しかし、明らかに義元の様子がおかしい。いつもの毅然とした態度は何処へやら、義元は頬を薔薇色に染め、おどおどと俯いている。俺は反射的に、曲がり角の壁に隠れた。
「だってじゃないよっ。何のために待ってたのっ!」
泰朝は義元に顔をずい、と近づけ、人差し指を立てる。まるで小さな子供に説教するようだが、泰朝は義元よりも、目に見えて身長が低いせいで、何やらあべこべな感じがする。
「いや、でも、やっぱり無理だろう…」
「何で、言えないかなぁ。

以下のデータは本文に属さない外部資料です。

(* ===== verification/CrtRequests.v ===== *)
(** * The requests of the S3 client that have a whole answer

    [list_objects], [head_object], [delete_object], [copy_object], [rename_object], [get_object_attributes], [head_bucket]
    and [put_object_single] of [mountpoint-s3-client/src/s3_crt_client/]: the message each of them sends, and how it reads
    the answer. *)

From stdpp Require Import pretty.
From S2P Require Import Prelude Checksums PartQueue BlockFormat ClientChecksums Upload AppendUpload Path S3Path Inode Superblock MockClient CrtHttp CrtClient.
From Stdlib Require Import Strings.Ascii.
Local Open Scope Z_scope.

Section requests.
Context `{http : AwsHttp, percent : PercentEncoding, xml : XmlTree, dates : Dates, codes : CrtErrors, crt : !CrtClient}.

(** ** Reading XML *)

Definition get_text (element : Element) : outcome ParseError string :=
  match xml_get_text element with Some text => Ok text | None => Err (InvalidResponse element "field has no text") end.
Definition get_child (element : Element) (name : string) : outcome ParseError Element :=
  match xml_get_child element name with Some child => Ok child | None => Err (MissingField element name) end.
Definition get_field (element : Element) (name : string) : outcome ParseError string :=
  let! child := get_child element name in get_text child.
(** [while let Some(child) = element.take_child(name)]: every round removes a child. *)
Fixpoint take_children {A} (fuel : nat) (name : string) (f : Element → outcome ParseError A) (element : Element) : outcome ParseError (list A * Element) :=
  match fuel with
  | O => Panic
  | S fuel =>
      match xml_take_child element name with
      | None => Ok ([], element)
      | Some (child, element) =>
          let! a := f child in
          let! r := take_children fuel name f element in
          Ok (a :: r.1, r.2)
      end
  end.
Definition children_fuel (element : Element) : nat := S (length (xml_elements element)).
(** [bool::from_str] *)
Definition parse_bool (s : string) : option bool :=
  if bool_decide (s = "true") then Some true else if bool_decide (s = "false") then Some false else None.
Definition parse_or {A} (r : option A) (e : ParseError) : outcome ParseError A := match r with Some a => Ok a | None => Err e end.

」
「無理なもんは無理なんだ!」
その会話は女子特有の、何やらお花を背景に繰り広げられるような…恋バナというものを連想させた。
俺は、何やら頬が熱くなるのを感じる。
「もー、義姫ちゃんは照れ屋だね。告白しろって言ってる訳じゃないんだから。」
「ぅ〜…。」
…何だか、聞いてはいけない気がする。
俺は漫画の主人公のように鈍感ではないと自負しているのだ。
それに、盗み聴きしていることに罪悪感を感じないほど、良心が無い訳も無い。
俺は赤くなった顔を腕で隠しながら、廊下を駆け、寮の自室に向かった。
決して。照れて逃げた訳ではない。
◇◇◇◇◇
「あの義元が、俺のことを…?」
寮の自室に帰った俺は、同室の人が居ないのを十分に確認した上でそんな事を呟く。
…口に出したら、更に顔に熱がこもるのを感じる。
ーーーいや、あの義元に限って。
「でも、好きな子を虐めちゃう的なあれだったのかも…。だってあの様子は…」
ーーーいやいや、違うことに対してかもしれない。
自問自答。俺は思考と言葉で質問と回答を繰り返した。我ながら痛いと思う。
明日、義元にどんな顔で会えば良いのだろう。
俺はそんな乙女チックなことを考えながら、紅い顔を隠すように愛用している枕に顔を埋めた。
思考を止めると、試合で打った頭が痛かった。